• _Stored data entries_

Lemma bucket_cons x l b : bucket (x :: l) b = if digit shift (key x) =? b then x :: bucket l b else bucket l b.
Proof. done. Qed.
Lemma spread_skip x l ds :
  digit shift (key x) ∉ ds → map (bucket (x :: l)) ds = map (bucket l) ds.
Proof.
  intros Hd. apply map_ext_in. intros d Hin%list_elem_of_In. rewrite bucket_cons.
  destruct (Z.eqb_spec (digit shift (key x)) d) as [<-|]; done.
Qed.
Lemma spread_cons x l ds :
  NoDup ds → digit shift (key x) ∈ ds → mjoin (map (bucket (x :: l)) ds) ≡ₚ x :: mjoin (map (bucket l) ds).
Proof.
  induction 1 as [|d ds Hnin Hnd IH]; intros Hd; [by apply not_elem_of_nil in Hd|].
  cbn [map]. rewrite !mjoin_cons, bucket_cons. destruct (Z.eqb_spec (digit shift (key x)) d) as [<-|Hne].
  - by rewrite spread_skip.
  - apply elem_of_cons in Hd as [|Hd]; [done|]. rewrite (IH Hd). by rewrite Permutation_middle.
Qed.
Lemma spread_perm l : spread l ≡ₚ l.
Proof.
  induction l as [|x l IH]; [done|]. unfold spread in *.
  rewrite spread_cons; [by rewrite IH|apply NoDup_range|apply elem_of_range, digit_range].
Qed.
Lemma spread_zlen l : zlen (spread l) = zlen l.
Proof. unfold zlen. by rewrite (Permutation_length (spread_perm l)). Qed.

Lemma elem_of_bucket l b x : x ∈ bucket l b → digit shift (key x) = b.
Proof. unfold bucket. rewrite list_elem_of_In, filter_In. intros [_ Hb]. by apply Z.eqb_eq. Qed.
(** A pass over one digit changes nothing. *)
Lemma bucket_full l b : 0 ≤ b < 256 → zlen (bucket l b) = zlen l → spread l = l.
Proof.
  intros Hb Hfull. assert (Hd : ∀ x, x ∈ l → digit shift (key x) = b).
  { intros x Hx. apply Z.eqb_eq. by apply (filter_full (λ x, digit shift (key x) =? b) l). }
  unfold spread. rewrite <- (range_app 0 b 256), (range_cons b 256) by lia. rewrite map_app, join_app. cbn [map]. rewrite mjoin_cons.
  assert (Hnone : ∀ ds, b ∉ ds → mjoin (map (bucket l) ds) = []).
  { intros ds. induction ds as [|d ds IH]; [done|]. intros Hni. cbn [map]. rewrite mjoin_cons, IH by set_solver.
    rewrite app_nil_r.
    unfold bucket. destruct (List.filter _ l) as [|x k] eqn:Hf; [done|].
    assert (Hin : In x (List.filter (λ x, digit shift (key x) =? d) l)) by (rewrite Hf; by left).
    apply filter_In in Hin as [Hin Hxd]. apply Z.eqb_eq in Hxd. apply list_elem_of_In in Hin.
    rewrite (Hd x Hin) in Hxd. set_solver. }
  rewrite !Hnone by (rewrite elem_of_range; lia). cbn [app]. rewrite app_nil_r. unfold bucket.
  apply forallb_filter_id, forallb_forall. intros x Hx%list_elem_of_In. by rewrite (Hd x Hx), Z.eqb_refl.
Qed.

• _Exercise objective_
Stopping at the line containing "Lemma spread_cons x", please repeat exactly every line from the very start of the entries, that line included, and nothing more.

• _Result of the task_
Lemma bucket_cons x l b : bucket (x :: l) b = if digit shift (key x) =? b then x :: bucket l b else bucket l b.
Proof. done. Qed.
Lemma spread_skip x l ds :
  digit shift (key x) ∉ ds → map (bucket (x :: l)) ds = map (bucket l) ds.
Proof.
  intros Hd. apply map_ext_in. intros d Hin%list_elem_of_In. rewrite bucket_cons.
  destruct (Z.eqb_spec (digit shift (key x)) d) as [<-|]; done.
Qed.
Lemma spread_cons x l ds :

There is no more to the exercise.